━━━ DATA ━━━

(** The references of a fragment that was sent are dropped. *)
Lemma free_sending g r c p x br cur d :
  g !! r = None → g !! c = None → r ≠ c → g !! p = Some x → p_ref cur = 1 → plain cur →
  p_next br = Some c → p_ref br = 1 → plain br →
  ∃ n, pbuf_free custom_free (Some r) (sending g p r c br cur d) = inr (n, <[p:=cur]> g).
Proof.
  intros Er Ec Hrc Ep Hr Hpl Hbn Hbr Hbp.
  assert (r ≠ p) as Hrp by congruence. assert (c ≠ p) as Hcp by congruence.
  unfold pbuf_free, sending. rewrite (bind_pb _ _ _ _ (lookup_insert_eq _ _ _)), walk_eq.
  set (g1 := <[p:=with_ref 2 cur]> (<[c:=mirror p d]> g)).
  assert (Hsz : ∃ n, size (<[r:=br]> g1) = S (S n)).
  { unfold g1. rewrite map_size_insert_None, map_size_insert_Some, map_size_insert_None.
    - by eexists.
    - done.
    - rewrite lookup_insert_ne by done. by eexists.
    - rewrite !lookup_insert_ne by done. done. }
  destruct Hsz as [n ->]. cbn [free_loop].
  rewrite (bind_pb _ _ _ _ (lookup_insert_eq _ _ _)), Hbr.
  rewrite bind_assert by done. rewrite (bind_up _ _ _ _ _ (lookup_insert_eq _ _ _)), insert_insert_eq.
  change (u16 (1 - 1)) with 0. cbn [Z.eqb].
  assert (Ed : pbuf_dealloc custom_free r (<[r:=with_ref 0 br]> g1) = inr (tt, g1)).
  { unfold pbuf_dealloc. rewrite (bind_pb _ _ _ _ (lookup_insert_eq _ _ _)). cbn [with_ref p_flags].
    rewrite Hbp. cbn [Z.eqb]. unfold pmodify. rewrite delete_insert_id; [done|].
    unfold g1. by rewrite !lookup_insert_ne by done. }
  rewrite (bind_ret _ _ _ _ _ Ed), Hbn.
  assert (Ec1 : g1 !! c = Some (mirror p d)).
  { unfold g1. rewrite lookup_insert_ne by done. apply lookup_insert_eq. }
  rewrite (bind_pb _ _ _ _ Ec1). rewrite bind_assert by done. rewrite (bind_up _ _ _ _ _ Ec1).
  cbn [mirror p_ref p_next]. change (u16 (1 - 1)) with 0. cbn [Z.eqb].
  set (g2 := <[c:=_]> g1).
  assert (Ef : pbuf_dealloc custom_free c g2 = inr (tt, <[p:=cur]> g)).
  { unfold pbuf_dealloc, g2. rewrite (bind_pb _ _ _ _ (lookup_insert_eq _ _ _)).
    cbn [with_ref p_flags mirror p_custom]. change (Z.land PBUF_FLAG_IS_CUSTOM PBUF_FLAG_IS_CUSTOM =? 0) with false.
    cbv iota. cbn [frag_custom_free]. unfold ipfrag_free_pbuf_custom.
    fold (mirror p d). fold g2.
    assert (Ep2 : g2 !! p = Some (with_ref 2 cur)).
    { unfold g2. rewrite lookup_insert_ne by done. apply lookup_insert_eq. }
    rewrite bind_assoc. erewrite bind_ret; [|unfold pbuf_free; rewrite (bind_pb _ _ _ _ Ep2), walk_eq].
    2:{ cbn [free_loop]. rewrite (bind_pb _ _ _ _ Ep2). rewrite bind_assert by done.
        rewrite (bind_up _ _ _ _ _ Ep2). done. }
    rewrite bind_mret. unfold pmodify. f_equal. f_equal.
    assert (with_ref (u16 (p_ref (with_ref 2 cur) - 1)) (with_ref 2 cur) = cur) as ->.
    { clear -Hr. destruct cur as [? ? ? ? ? ? ? rf ?]. cbn in Hr. by subst rf. }
    rewrite delete_insert_ne by done. unfold g2, g1. rewrite delete_insert_eq.
    rewrite delete_insert_ne by done. rewrite delete_insert_id by done. by rewrite insert_insert_eq. }
  rewrite (bind_ret _ _ _ _ _ Ef). eexists. by destruct n.
Qed.

(** ** One turn of the loop *)

Context (netif : netif_loc) (dest : Z) (sent : bytes → X → X).
(** The interface sends the bytes of the chain and leaves it alone. *)
Context (output_sends : ∀ s r ls,
  chain_at (st_pbufs s) (Some r) ls → chain_wf ls →
  ∃ e, output netif r dest s = inr (e, set_rest (sent (data ls) (st_rest s)) s)).

Lemma sending_chain g r c p br cur d :
  g !! c = None → r ≠ c → c ≠ p → pbuf_ok br → p_len br = 20 → p_next br = Some c →
  p_ref br = 1 → p_tot_len br = 20 + zlen d → 20 + zlen d < 65536 →
  let ls := [(r, br); (c, mirror p d)] in
  chain_at (sending g p r c br cur d) (Some r) ls ∧ chain_wf ls ∧ data ls = pdata br ++ d.
Proof.
  intros Ec Hrc Hcp Hok Hl Hn Hr Ht Hlt ls.
  assert (Hd : pdata (mirror p d) = d).
  { unfold pdata, mirror, zlen. cbn. rewrite drop_0, Nat2Z.id. by apply take_ge. }
  assert (Hdt : data ls = pdata br ++ d).
  { unfold ls. rewrite !data_cons, Hd. unfold data. cbn. by rewrite app_nil_r. }
  pose proof (zlen_nonneg d). split; [|split; [|done]].
  - unfold sending. constructor; [apply lookup_insert_eq|]. rewrite Hn. constructor; [|constructor].
    rewrite !lookup_insert_ne by done. apply lookup_insert_eq.
  - refine (conj Hok (conj _ (conj _ (conj _ _)))); [lia| |lia|].
    + fold ls. rewrite Hdt, zlen_app, zlen_pdata, Ht, Hl by done. done.
    + refine (conj _ (conj _ (conj _ (conj _ I)))); cbn; try lia.
      * unfold pbuf_ok. cbn. lia.
      * unfold data. cbn. by rewrite Hd, app_nil_r.
Qed.

(** The header is copied into the new pbuf. *)
Lemma ram_write_eq s h r hdr :
  length hdr = 20%nat →
  mwrite (r, p_payload (ram_raw h)) 0 hdr (st_pbufs (set_pbufs (<[r:=ram_raw h]> h) s))
  = inr (tt, <[r:=with_pdata hdr (ram_raw h)]> h).
Proof.
  intros Hh. cbn [st_pbufs set_pbufs]. unfold mwrite. cbn [fst snd].
  rewrite (bind_pb _ _ _ _ (lookup_insert_eq _ _ _)).
  assert (Hm : zlen (p_mem (ram_raw h)) = 36) by done.
  unfold zlen in *. rewrite Hm, Hh. change (p_payload (ram_raw h)) with 16.
  change ((0 <=? 16 + 0) && (16 + 0 + Z.of_nat 20 <=? 36)) with true. cbv iota.
  rewrite (update_eq _ _ _ _ (lookup_insert_eq _ _ _)), insert_insert_eq.
  unfold with_pdata, splice. rewrite Hh. done.
Qed.

(** The old contents of the pbuf for the headers do not matter. *)
Lemma sending_insert g p r c br x cur y d :
  r ≠ p → sending (<[p:=y]> (<[r:=x]> g)) p r c br cur d = sending (<[p:=y]> g) p r c br cur d.
Proof.
  intros Hrp. unfold sending. apply map_eq. intros i.
  destruct (decide (i = r)) as [->|Hr]; [by rewrite !lookup_insert_eq|].
  rewrite !(lookup_insert_ne _ r) by done.
  destruct (decide (i = p)) as [->|Hp]; [by rewrite !lookup_insert_eq|].
  rewrite !(lookup_insert_ne _ p) by done.
  destruct (decide (i = c)) as [->|Hc]; [by rewrite !lookup_insert_eq|].
  rewrite !(lookup_insert_ne _ c) by done. rewrite !(lookup_insert_ne _ p), (lookup_insert_ne _ r) by done.
  done.
Qed.

(** The packet at [p] still has [left] bytes to send behind the first [poff],
    and its header at [o]. *)
Definition to_send h (p : loc) (cur : pbuf) (o : Z) (hdr : bytes) : Prop :=
  h !! p = Some cur ∧ p_next cur = None ∧ p_ref cur = 1 ∧ plain cur ∧ pbuf_ok cur ∧
  20 ≤ p_len cur ∧ 0 ≤ o ∧ o + 20 ≤ zlen (p_mem cur) ∧ length hdr = 20%nat ∧
  take 20 (drop (Z.to_nat o) (p_mem cur)) = hdr.

Lemma make_fragment_eq s p cur o hdr poff cop tmp n :
  let h := st_pbufs s in
  to_send h p cur o hdr → 0 ≤ poff → 0 < cop → poff + cop ≤ p_len cur → 20 + cop < 65536 →
  p_len cur < 65536 →
  let d := take (Z.to_nat cop) (drop (Z.to_nat poff) (pdata cur)) in
  ∃ r c br, make_fragment custom_free mem_avail garbage (p, o) (Some p) poff cop tmp n s
      = inr (Some (r, Some p, cop),
             set_pbufs (sending (<[p:=moved poff cur]> h) p r c br (moved poff cur) d) s) ∧
    h !! r = None ∧ h !! c = None ∧ r ≠ c ∧ pbuf_ok br ∧ pdata br = frag_hdr hdr tmp (20 + cop) ∧
    p_len br = 20 ∧ p_next br = Some c ∧ p_ref br = 1 ∧ plain br ∧ p_tot_len br = 20 + zlen d.
Proof.
  intros h (Ep & Hn & Hr & Hpl & Hok & Hl & Ho & Hom & Hh & Hhd) Hpoff Hcop Hle Hlt Hu d.
  unfold make_fragment. set (r := fresh (dom h)).
  rewrite (bind_lift_pbufs s _ _ _ _ (ram_alloc_eq (st_pbufs s))). fold h r.
  assert (Err : h !! r = None) by apply fresh_none. assert (r ≠ p) as Hrp by congruence.
  set (h1 := <[r:=ram_raw h]> h).
  assert (Ep1 : st_pbufs (set_pbufs h1 s) !! p = Some cur).
  { cbn. unfold h1. by rewrite lookup_insert_ne. }
  assert (Er1 : st_pbufs (set_pbufs h1 s) !! r = Some (ram_raw h)) by apply lookup_insert_eq.
  rewrite (bind_deref _ _ _ _ eq_refl), (bind_lift_deref _ _ _ _ Ep1).
  rewrite bind_assert by (by apply Z.leb_le). rewrite (bind_lift_payload _ _ _ _ Er1).
  rewrite (bind_lift_same _ _ _ hdr).
  2:{ cbn [lget stack_lens_pbufs]. unfold mread. cbn [fst snd]. rewrite (bind_pb _ _ _ _ Ep1).
      rewrite Z.add_0_r, (proj2 (Z.leb_le 0 o)), (proj2 (Z.leb_le (_ + _) _)) by (done || unfold IP_HLEN; lia).
      cbn [andb]. change (Z.to_nat IP_HLEN) with 20%nat. by rewrite Hhd. }
  rewrite (bind_lift_pbufs _ _ tt (<[r:=with_pdata hdr (ram_raw h)]> h)) by by apply ram_write_eq.
  set (h2 := <[r:=_]> h).
  assert (Ep2 : h2 !! p = Some cur) by (unfold h2; by rewrite lookup_insert_ne).
  rewrite (bind_lift_pbufs _ _ tt (<[p:=moved poff cur]> h2)).
  2:{ cbn [st_pbufs set_pbufs]. rewrite (update_eq _ _ _ _ Ep2). unfold moved.
      rewrite u16_id by (unfold is_u16; lia). done. }
  rewrite bind_get. destruct (moved_ok poff cur Hok ltac:(lia)) as [Hok' Hd'].
  set (h3 := <[p:=moved poff cur]> h2). set (s3 := set_pbufs h3 _).
  assert (Er3 : h3 !! r = Some (with_pdata hdr (ram_raw h))).
  { unfold h3. rewrite lookup_insert_ne by done. apply lookup_insert_eq. }
  rewrite (bind_ret _ _ _ _ _ (mirror_eq s3 _ p r (moved poff cur) n cop (lookup_insert_eq _ _ _) Hok'
    Hr ltac:(simpl; lia) ltac:(unfold is_u16; lia) _ Er3 eq_refl eq_refl eq_refl Hrp)).
  set (c := fresh (dom (st_pbufs s3))). rewrite Hd'. fold d.
  assert (Ec : h3 !! c = None) by apply fresh_none. assert (c ≠ r) as Hcr by congruence.
  assert (c ≠ p) as Hcp.
  { intros ->. unfold h3 in Ec. by rewrite lookup_insert_eq in Ec. }
  set (S4 := set_pbufs (<[p:=with_ref 2 (moved poff cur)]> (<[c:=mirror p d]> h3)) s3).
  change (set_pbufs (sending _ _ _ _ _ _ _) s3) with (at_data S4 r (ram_full h c cop) hdr).
  change (p_payload (ram_raw h)) with 16.
  rewrite (bind_ret _ _ _ _ _ (frag_header_eq S4 r (ram_full h c cop) hdr tmp cop (ram_full_ok _ _ _)
    eq_refl eq_refl Hh)).
  rewrite (u16_id (cop + _)) by (unfold is_u16, IP_HLEN; lia). rewrite (Z.add_comm cop).
  change (IP_HLEN + cop) with (20 + cop). set (fh := frag_hdr hdr tmp (20 + cop)).
  assert (Hfh : zlen fh = 20) by (unfold zlen, fh; by rewrite length_frag_hdr).
  exists r, c, (with_pdata fh (ram_full h c cop)). split_and!; try done.
  - rewrite <-(sending_insert h p r c _ (with_pdata hdr (ram_raw h))) by done. done.
  - unfold h3, h2 in Ec. by rewrite !lookup_insert_ne in Ec by done.
  - apply with_pdata_ok; [apply ram_full_ok|done].
  - apply pdata_with_pdata; [apply ram_full_ok|done].
  - cbn. f_equal. unfold d, zlen. pose proof (zlen_pdata cur Hok). unfold zlen in *.
    rewrite length_take, length_drop. lia.
Qed.

Lemma frag_step fuel s p cur o hdr mtu omf poff left ofo n :
  to_send (st_pbufs s) p cur o hdr → 0 ≤ poff ≤ p_len cur → left = p_len cur - poff → 0 < left →
  28 ≤ mtu → 20 + left < 65536 → p_len cur < 65536 →
  let nfb := (mtu - 20) / 8 in
  let last := left <=? mtu - 20 in
  let cop := if last then left else nfb * 8 in
  let tmp := Z.lor omf (Z.land IP_OFFMASK ofo) in
  let tmp := if last then tmp else Z.lor tmp IP_MF in
  let d := take (Z.to_nat cop) (drop (Z.to_nat poff) (pdata cur)) in
  frag_loop custom_free mem_avail garbage output (S fuel) netif dest (p, o) mtu nfb omf (Some p)
    poff left ofo n s
  = frag_loop custom_free mem_avail garbage output fuel netif dest (p, o) mtu nfb omf (Some p)
      cop (left - cop) (u16 (ofo + nfb)) cop
      (set_pbufs (<[p:=moved poff cur]> (st_pbufs s))
         (set_rest (sent (frag_hdr hdr tmp (20 + cop) ++ d) (st_rest s)) s)).
Proof.
  intros Hs Hpoff -> Hleft Hmtu Hlt Hu nfb last cop tmp0 tmp d.
  set (left := p_len cur - poff) in *. set (h := st_pbufs s) in *.
  assert (Hcop : 0 < cop ≤ left).
  { unfold cop, last, nfb. destruct (Z.leb_spec left (mtu - 20)); [lia|]. zdm. }
  cbn [frag_loop]. rewrite (proj2 (Z.eqb_neq left 0)) by lia. change (mtu - IP_HLEN) with (mtu - 20).
  fold last tmp0 tmp. assert (Ecop : (if last then left else u16 (nfb * 8)) = cop).
  { unfold cop in *. destruct last; [done|]. apply u16_id. unfold is_u16. lia. }
  rewrite Ecop.
  destruct (make_fragment_eq s p cur o hdr poff cop tmp n Hs)
    as (r & c & br & E & Er & Ec & Hrc & Hbr & Hpd & Hbl & Hbn & Hbref & Hbp & Hbt);
    [lia..|]. fold d in E, Hbt. fold h in E, Er, Ec.
  pose proof Hs as (Ep & _ & Hr & Hpl & Hok & _).
  rewrite (bind_ret _ _ _ _ _ E). set (g := <[p:=moved poff cur]> h) in *.
  assert (r ≠ p) as Hrp by congruence. assert (c ≠ p) as Hcp by congruence.
  assert (Hzd : zlen d = cop).
  { unfold d, zlen. pose proof (zlen_pdata cur Hok). unfold zlen in *. rewrite length_take, length_drop. lia. }
  assert (Erg : g !! r = None) by (unfold g; by rewrite lookup_insert_ne).
  assert (Ecg : g !! c = None) by (unfold g; by rewrite lookup_insert_ne).
  destruct (sending_chain g r c p br (moved poff cur) d) as (Hch & Hwf & Hdt); try done; [lia|].
  destruct (output_sends (set_pbufs (sending g p r c br (moved poff cur) d) s) r _ Hch Hwf) as [e Eo].
  rewrite (bind_ret _ _ _ _ _ Eo), Hdt, Hpd. unfold pfree. rewrite bind_assoc.
  destruct (free_sending g r c p (moved poff cur) br (moved poff cur) d) as [m Ef];
    try done; [apply lookup_insert_eq|].
  assert (Eg : <[p:=moved poff cur]> g = g) by apply insert_insert_eq. rewrite Eg in Ef.
  rewrite (bind_lift_pbufs _ _ m g) by exact Ef.
  rewrite bind_mret, u16_id by (unfold is_u16; lia). done.
Qed.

━━━

[YOUR GOAL] If the word "Hpoff" is on a line above, return that line.

[ANSWER BOX]
  intros h (Ep & Hn & Hr & Hpl & Hok & Hl & Ho & Hom & Hh & Hhd) Hpoff Hcop Hle Hlt Hu d.
  intros Hs Hpoff -> Hleft Hmtu Hlt Hu nfb last cop tmp0 tmp d.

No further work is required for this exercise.